(** Whether to update; [strcmp] reads both texts. *)
Definition IsDatabaseUpdateNeeded (attribute : option string) (value : attr_value) : M stack (OCStackResult * bool) :=
  match attribute, value with
  | None, _ | _, NoValue => mret (OC_STACK_INVALID_PARAM, false)
  | Some n, _ =>
      if decide (n = OC_RSRVD_PROTOCOL_INDEPENDENT_ID) then
        '(result, currentPIID) ← OCGetPropertyValue PAYLOAD_TYPE_DEVICE (Some OC_RSRVD_PROTOCOL_INDEPENDENT_ID) NoValue;
        match result with
        | OC_STACK_OK =>
            current ← lift (as_text currentPIID); current ← lift current;
            new ← lift (as_text value); new ← lift new;
            _ ← in_heap (OICFree (Some current));
            mret (OC_STACK_OK, bool_decide (current <> new))
        | OC_STACK_NO_RESOURCE => _ ← in_heap (free_value currentPIID); mret (OC_STACK_OK, true)
        | result => _ ← in_heap (free_value currentPIID); mret (result, false)
        end
      else mret (OC_STACK_OK, false)
  end.

Definition OCSetAttribute (resource : positive) (attribute : option string) (value : attr_value) : M stack OCStackResult :=
  '(result, needed) ← IsDatabaseUpdateNeeded attribute value;
  SetAttributeInternal resource attribute value (bool_decide (result = OC_STACK_OK) && needed).

Definition OCSetPropertyValue (type : prop_owner) (prop : option string) (value : attr_value) : M stack OCStackResult :=
  match prop, value with
  | None, _ | _, NoValue | Some EmptyString, _ => mret OC_STACK_INVALID_PARAM
  | Some _, _ =>
      match path_of type with
      | None => mret OC_STACK_ERROR
      | Some pathType =>
          resource ← FindResourceByUri (Some (chars pathType));
          match resource with
          | None => mret OC_STACK_ERROR
          | Some a => OCSetAttribute a prop value
          end
      end
  end.

Definition UpdateDeviceInfoResourceWithDeviceProperties (deviceProperties : option string) (updateDatabase : bool)
    : M stack OCStackResult :=
  match deviceProperties with
  | None => mret OC_STACK_INVALID_PARAM
  | Some piid =>
      resource ← FindResourceByUri (Some (chars OC_RSRVD_DEVICE_URI));
      match resource with
      | Some a => SetAttributeInternal a (Some OC_RSRVD_PROTOCOL_INDEPENDENT_ID) (TextValue piid) updateDatabase
      | None => mret OC_STACK_NO_RESOURCE
      end
  end.
End Attributes.

(** ** The list as a map *)

Definition node_of (p : string * attr_value) : option OCAttribute := Some {| attrName := Some p.1; attrValue := p.2 |}.

(** A value of the kind its name asks for. *)
Definition fits (p : string * attr_value) : Prop :=
  match p.2 with ListValue l => is_list_name p.1 = true /\ l <> [] | TextValue _ => is_list_name p.1 = false | NoValue => False end.

Definition attributes_of (ps : list (string * attr_value)) : gmap string attr_value := list_to_map ps.

(** A list of attributes and the pairs it stands for. *)
Record holds (l : list (option OCAttribute)) (ps : list (string * attr_value)) : Prop := {
  ho_nodes : l = node_of <$> ps;
  ho_names : NoDup ps.*1;
  ho_fits : Forall fits ps;
}.

(** Names the stack does not answer by itself. *)
Definition generic (n : string) : Prop := n <> OC_RSRVD_DEVICE_ID /\ n <> OC_RSRVD_RESOURCE_TYPE /\ n <> OC_RSRVD_INTERFACE.

Definition pair_blocks (p : string * attr_value) : Z := 2 + value_blocks p.2.

Lemma find_nodes n ps : exists x, find_attribute n (node_of <$> ps) = Some x /\
  match x with
  | None => n ∉ ps.*1
  | Some (k, a) => exists v, ps !! k = Some (n, v) /\ Some a = node_of (n, v)
  end.
Proof.
  induction ps as [|[m v] ps (x & Ex & Hx)]; [by exists None; split; [|apply not_elem_of_nil]|]. cbn. case_decide as E.
  - subst m. eexists. split; [done|]. by exists v.
  - rewrite Ex. cbn. eexists. split; [done|]. destruct x as [[k a]|]; cbn; [done|]. by intros [|]%elem_of_cons.
Qed.

Lemma attributes_insert (ps : list (string * attr_value)) k n v v' : NoDup ps.*1 -> ps !! k = Some (n, v) ->
  attributes_of (<[k := (n, v')]> ps) = <[n := v']> (attributes_of ps).
Proof.
  unfold attributes_of. revert k. induction ps as [|[m w] ps IH]; intros [|k] Hd E; try done.
  - injection E as -> ->. cbn. by rewrite insert_insert, decide_True.
  - cbn in Hd, E. apply NoDup_cons in Hd as [Hm Hd]. change (<[S k := (n, v')]> ((m, w) :: ps)) with ((m, w) :: <[k := (n, v')]> ps).
    rewrite !list_to_map_cons, (IH k Hd E). rewrite insert_insert_ne; [done|].
    intros ->. apply Hm, list_elem_of_fmap. exists (n, v). split; [done|]. by eapply list_elem_of_lookup_2.
Qed.

Lemma insert_names (ps : list (string * attr_value)) k n v v' : ps !! k = Some (n, v) -> (<[k := (n, v')]> ps).*1 = ps.*1.
Proof.
  intros E. rewrite list_fmap_insert. cbn. apply list_insert_id. by rewrite list_lookup_fmap, E.
Qed.

Lemma insert_blocks (ps : list (string * attr_value)) k n v v' : ps !! k = Some (n, v) ->
  total pair_blocks (<[k := (n, v')]> ps) = total pair_blocks ps + value_blocks v' - value_blocks v.
Proof.
  revert k. induction ps as [|p ps IH]; intros [|k] E; try done; cbn in E |- *.
  - injection E as ->. unfold pair_blocks. cbn. lia.
  - specialize (IH k E). change (<[S k := (n, v')]> (p :: ps)) with (p :: <[k := (n, v')]> ps).
    change (pair_blocks p + total pair_blocks (<[k := (n, v')]> ps) = pair_blocks p + total pair_blocks ps + value_blocks v' - value_blocks v). lia.
Qed.

Section Laws.
Context `{AttributeEnv}.
Implicit Types s : stack.

(** What setting an attribute makes of the pairs. *)
Definition put (n : string) (v : attr_value) (ps : list (string * attr_value)) : list (string * attr_value) :=
  match list_find (fun p => p.1 = n) ps with Some (k, _) => <[k := (n, v)]> ps | None => (n, v) :: ps end.

Lemma frees_old n v : fits (n, v) -> frees (free_old n v) (value_blocks v).
Proof.
  unfold fits, free_old. cbn. destruct v; [done| |]; [intros ->; apply (frees_ptr (Some tt))|].
  intros [-> _] h. exact (frees_ll l h).
Qed.

(** The value a caller passes and the value that is kept: the version of the data
    model is passed as a text with commas. *)
Definition accepts (n : string) (value v : attr_value) : Prop :=
  (is_list_name n = false /\ exists t, value = TextValue t /\ v = value) \/
  (is_list_name n = true /\ n <> OC_RSRVD_DATA_MODEL_VERSION /\ exists l, value = ListValue l /\ l <> [] /\ v = value) \/
  (n = OC_RSRVD_DATA_MODEL_VERSION /\ exists l, value = TextValue (joined l) /\ l <> [] /\ Forall element l /\
    v = ListValue (Some <$> l)).

Lemma blocks_texts l : blocks_ll (Some <$> l) = 2 * Z.of_nat (length l).
Proof.
  unfold blocks_ll. induction l as [|t l IH]; [done|]. unfold total in *. cbn [fmap list_fmap foldr length blk]. lia.
Qed.

Lemma yields_new_value n value v : accepts n value v -> yields (new_value n value) v (value_blocks v) /\ fits (n, v).
Proof.
  unfold new_value, fits. intros [(Hn & t & -> & ->)|[(Hn & Hd & l & -> & Hl & ->)|(-> & l & -> & Hl & Hel & ->)]].
  - assert (n <> OC_RSRVD_DATA_MODEL_VERSION) as Hd by (intros ->; by vm_compute in Hn).
    rewrite decide_False, Hn by done. split; [|exact Hn]. cbn [as_text].
    eapply yields_eq; [eapply yields_bind; [by apply yields_lift|eapply yields_bind; [apply yields_strdup|apply yields_ret]]|done].
  - rewrite decide_False, Hn by done. split; [|by split]. cbn [as_list]. destruct l as [|x l]; [done|].
    eapply yields_eq; [eapply yields_bind; [by apply yields_lift|eapply yields_bind; [apply (yields_string_ll [])|apply yields_ret]]|].
    cbn [value_blocks]. lia.
  - rewrite decide_True by done. split; [|by split; [vm_compute|destruct l]]. cbn [as_text value_blocks]. rewrite blocks_texts.
    replace (ListValue (Some <$> l)) with (list_value (Some <$> l)) by by destruct l.
    eapply yields_eq; [eapply yields_bind; [by apply yields_lift|eapply yields_bind; [|apply yields_ret]]|].
    + cbn [OCCreateOCStringLL]. eapply yields_bind; [apply yields_strdup|]. cbn beta iota.
      eapply yields_bind; [apply (token_loop_yields _ l []); [done|pose proof (joined_long l Hel); lia]|].
      eapply yields_bind; [apply yields_frees, frees_ptr|apply yields_ret].
    + cbn [blk]. lia.
Qed.

Definition with_pairs (a : positive) (ps : list (string * attr_value)) (s : stack) : stack :=
  set_resources (on_addr a (set_attributes (node_of <$> ps)) (headResource s)) s.

(** The place of the node, and the pairs with nothing for the name yet. *)
Lemma place_run a r ps n s : node_at a (headResource s) = Some r -> holds (rsrcAttributes r) ps -> hp_allocs (stack_heap s) = [] ->
  (exists k v, ps !! k = Some (n, v) /\ attribute_place a n s = Some (Some k, grow (- value_blocks v) s)) \/
  (n ∉ ps.*1) /\ attribute_place a n s = Some (Some O, grow 2 (with_pairs a ((n, NoValue) :: ps) s)).
Proof.
  intros Ea [El Hd Hf] Hh. unfold attribute_place. destruct (find_nodes n ps) as (x & Ex & Hx). rewrite <- El in Ex.
  destruct x as [[k node]|].
  - left. destruct Hx as (v & Hk & Ek). exists k, v. split; [done|].
    assert (fits (n, v)) as Hfv by (rewrite Forall_forall in Hf; apply Hf; by eapply list_elem_of_lookup_2).
    step (resource_at_run a r s Ea). step (run_lift _ _ _ Ex). injection Ek as ->. cbn [attrValue snd].
    by step (in_heap_frees _ _ _ (frees_old n v Hfv)).
  - right. split; [done|]. step (resource_at_run a r s Ea). step (run_lift _ _ _ Ex).
    assert (yields (OICCalloc 1 sizeof_OCAttribute) true 1) as Hc by by apply yields_calloc.
    change (hp_allocs (heap_of s) = []) in Hh. step (in_heap_yields _ _ _ s Hc Hh). cbn [negb].
    change (hp_allocs (heap_of (grow 1 s)) = []) in Hh.
    step (in_heap_yields _ _ _ (grow 1 s) (yields_strdup (Some n)) Hh). cbn [blk]. rewrite grow_grow.
    unfold set_attribute_list, on_resource. step (run_modify _ _). by rewrite El.
Qed.

Lemma with_pairs_at a r ps s n : node_at a (headResource s) = Some r ->
  node_at a (headResource (grow n (with_pairs a ps s))) = Some (set_attributes (node_of <$> ps) r).
Proof. intros Ea. by apply (on_addr_at a (set_attributes (node_of <$> ps))). Qed.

------------------------------------------------------------

What this task involves = All lines from the start of the entries through the line where "current ← lift (as_text" sits should be duplicated exactly, with nothing else in the output.

Solution for this problem =
(** Whether to update; [strcmp] reads both texts. *)
Definition IsDatabaseUpdateNeeded (attribute : option string) (value : attr_value) : M stack (OCStackResult * bool) :=
  match attribute, value with
  | None, _ | _, NoValue => mret (OC_STACK_INVALID_PARAM, false)
  | Some n, _ =>
      if decide (n = OC_RSRVD_PROTOCOL_INDEPENDENT_ID) then
        '(result, currentPIID) ← OCGetPropertyValue PAYLOAD_TYPE_DEVICE (Some OC_RSRVD_PROTOCOL_INDEPENDENT_ID) NoValue;
        match result with
        | OC_STACK_OK =>
            current ← lift (as_text currentPIID); current ← lift current;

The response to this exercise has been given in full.